Zimbabwe's former Finance Minister Simba Makoni has said he does not want to form an alliance against President Robert Mugabe in next month's polls.
Simba Makoni was a senior Zanu-PF official until this month
He did not want to alienate potential supporters within the ruling Zanu-PF party, he told South African radio.
Analysts says that a coalition would stand a stronger chance of defeating Mr Mugabe, who has been in power since independence in 1980.
Opposition leader Morgan Tsvangirai has also ruled out an alliance.
But a faction of Mr Tsvangirai's party is backing Mr Makoni in the 29 March presidential election.
"There are a large number of people in Zanu-PF who share my proper vision," Mr Makoni told South Africa's Talk Radio 702.
"I don't want to alienate those people by forming a coalition with one entity."

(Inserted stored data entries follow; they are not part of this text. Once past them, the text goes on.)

(** * The AI sidebar of siyuan-plugin-copilot (src/ai-sidebar.svelte)

    A shallow embedding of the script part of the Svelte component: the
    conversation state ([messages], [currentInput], [isLoading],
    [streamingMessage], [settings], the token counters), the actions
    [sendMessage], [copyAsMarkdown], [clearChat], and the markup transform
    [formatMessage] with the regular expressions it is written with.

    JavaScript strings are sequences of UTF-16 code units; they are modelled
    as lists of code units so that [trim], the regular expressions (which, in
    the absence of the [u] flag, work on code units) and the emoji of the
    role headers (surrogate pairs) behave as in the source. *)

From Stdlib Require Import String Ascii List NArith Bool Arith Lia.
Import ListNotations.

Set Implicit Arguments.

(** ** JavaScript strings *)

Module JS.

(** A UTF-16 code unit. *)
Definition char := N.

Definition jsstring := list char.

(** An ASCII literal, read as a JavaScript string. *)
Definition lit (s : string) : jsstring :=
  map N_of_ascii (list_ascii_of_string s).

Definition eqb (s t : jsstring) : bool :=
  if list_eq_dec N.eq_dec s t then true else false.

(** [!!s] for a string: the empty string is the only falsy one. *)
Definition truthy (s : jsstring) : bool :=
  match s with
  | [] => false
  | _ :: _ => true
  end.

(** [!!v] for a value that is a string or [undefined]. *)
Definition truthy_opt (v : option jsstring) : bool :=
  match v with
  | Some s => truthy s
  | None => false
  end.

(** ECMAScript LineTerminator: LF, CR, LS, PS. *)
Definition is_line_terminator (c : char) : bool :=
  ((c =? 10) || (c =? 13) || (c =? 8232) || (c =? 8233))%N.

(** ECMAScript WhiteSpace: TAB, VT, FF, SP, NBSP, ZWNBSP and the other
    code points of category Zs (all of them in the basic plane). *)
Definition is_white_space (c : char) : bool :=
  ((c =? 9) || (c =? 11) || (c =? 12) || (c =? 32) || (c =? 160)
   || (c =? 5760) || ((8192 <=? c) && (c <=? 8202)) || (c =? 8239)
   || (c =? 8287) || (c =? 12288) || (c =? 65279))%N.

(** What [String.prototype.trim] strips. *)
Definition is_trimmed (c : char) : bool :=
  is_white_space c || is_line_terminator c.

Fixpoint trimStart (s : jsstring) : jsstring :=
  match s with
  | [] => []
  | c :: s' => if is_trimmed c then trimStart s' else s
  end.

Definition trimEnd (s : jsstring) : jsstring :=
  rev (trimStart (rev s)).

Definition trim (s : jsstring) : jsstring :=
  trimEnd (trimStart s).

(** [Array.prototype.join]. *)
Fixpoint join (sep : jsstring) (parts : list jsstring) : jsstring :=
  match parts with
  | [] => []
  | [p] => p
  | p :: ps => p ++ sep ++ join sep ps
  end.

Fixpoint startsWith (s prefix : jsstring) : bool :=
  match prefix, s with
  | [], _ => true
  | p :: prefix', c :: s' => (p =? c)%N && startsWith s' prefix'
  | _ :: _, [] => false
  end.

(** [String.prototype.includes]. *)
Fixpoint includes (s needle : jsstring) : bool :=
  startsWith s needle ||
  match s with
  | [] => false
  | _ :: s' => includes s' needle
  end.

End JS.

Import JS.

(** ** Regular expressions

    The fragment of ECMAScript regular expressions that [formatMessage]
    uses, with the backtracking semantics of the language: a literal
    character, a character class, a lazy star and a greedy plus over a
    class, a capture group, a greedy optional, and concatenation. None of
    the patterns of the source has an anchor, a word boundary or a
    look-around, so a match attempt at a position depends only on the text
    from that position on. *)

Module Regex.

Inductive regex : Type :=
| Chr (c : char)                (* a literal character *)
| Cls (p : char -> bool)        (* a class: [.], [\w], [[^`]], [[\s\S]] *)
| LazyStar (p : char -> bool)   (* [p*?] *)
| Plus (p : char -> bool)       (* [p+] *)
| Grp (i : nat) (r : regex)     (* the i-th capture group *)
| Opt (r : regex)               (* [r?] *)
| Seq (r1 r2 : regex).

(** Captures, latest first; a group that did not take part is absent. *)
Definition captures := list (nat * jsstring).

Fixpoint capture (i : nat) (caps : captures) : option jsstring :=
  match caps with
  | [] => None
  | (j, s) :: caps' => if Nat.eqb i j then Some s else capture i caps'
  end.

(** The result of an attempt: what is left of the text, and the captures. *)
Definition result := (jsstring * captures)%type.

Definition cont := jsstring -> captures -> option result.

(** [p*?] followed by [k]: the continuation first, one more character
    only when it fails. *)
Fixpoint lazy_star (p : char -> bool) (s : jsstring)
         (k : jsstring -> option result) : option result :=
  match k s with
  | Some r => Some r
  | None =>
      match s with
      | c :: s' => if p c then lazy_star p s' k else None
      | [] => None
      end
  end.

(** [p*] followed by [k]: as many characters as possible, giving them
    back one at a time while the continuation fails. *)
Fixpoint greedy_star (p : char -> bool) (s : jsstring)
         (k : jsstring -> option result) : option result :=
  match s with
  | c :: s' =>
      if p c then
        match greedy_star p s' k with
        | Some r => Some r
        | None => k s
        end
      else k s
  | [] => k s
  end.

Definition greedy_plus (p : char -> bool) (s : jsstring)
           (k : jsstring -> option result) : option result :=
  match s with
  | c :: s' => if p c then greedy_star p s' k else None
  | [] => None
  end.

(** The backtracking matcher, in continuation-passing style: [m r s caps k]
    matches [r] at the start of [s] and hands the rest to [k]. *)
Fixpoint m (r : regex) (s : jsstring) (caps : captures) (k : cont)
  : option result :=
  match r with
  | Chr c =>
      match s with
      | c' :: s' => if (c' =? c)%N then k s' caps else None
      | [] => None
      end
  | Cls p =>
      match s with
      | c' :: s' => if p c' then k s' caps else None
      | [] => None
      end
  | LazyStar p => lazy_star p s (fun s' => k s' caps)
  | Plus p => greedy_plus p s (fun s' => k s' caps)
  | Grp i r' =>
      m r' s caps
        (fun s' caps' =>
           k s' ((i, firstn (length s - length s') s) :: caps'))
  | Opt r' =>
      match m r' s caps k with
      | Some res => Some res
      | None => k s caps
      end
  | Seq r1 r2 => m r1 s caps (fun s' caps' => m r2 s' caps' k)
  end.

(** One attempt at the start of [s]: the length of the match and its
    captures. *)
Definition exec (r : regex) (s : jsstring) : option (nat * captures) :=
  match m r s [] (fun s' caps => Some (s', caps)) with
  | Some (s', caps) => Some (length s - length s', caps)
  | None => None
  end.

He was in the party's decision-making body until he was expelled for saying he would stand against Mr Mugabe as an independent.
Both Mr Mugabe and Mr Tsvangirai launched their campaigns at the weekend.
Mr Mugabe's launch coincided with the celebration of his 84th birthday.
Mugabe has ruled Zimbabwe since independence in 1980
Zimbabwe is suffering an economic crisis, with annual inflation of 100,000% and unemployment at 80%. There are also severe food and fuel shortages.
Many of Zimbabwe's problems have been blamed by the opposition and Western countries on the policies of President Mugabe.
But he told his supporters that his party would win the elections "resoundingly" and he was ready for a fight with those who criticised his presidency, including US President George W Bush and British Prime Minister Gordon Brown.
"It is the sanctions that they have imposed which have caused a great deal of harm on the economy," he said.
The EU and US have imposed a travel ban and seized assets belonging to Mr Mugabe and his close associates but have not imposed economic sanctions on Zimbabwe.
Launching his campaign before thousands of supporters in Mutare, Mr Tsvangirai said: "All of Zimbabwe is in the custody of a dictatorship. We're all bleeding, but we're marching on. We're weak and with hunger, but we're stronger with anger."
He said the Zimbabwean economy was "an enclave economy that is uneven, unequal and virtually dead".
"Zimbabwe is one of the world's great humanitarian crises," he said.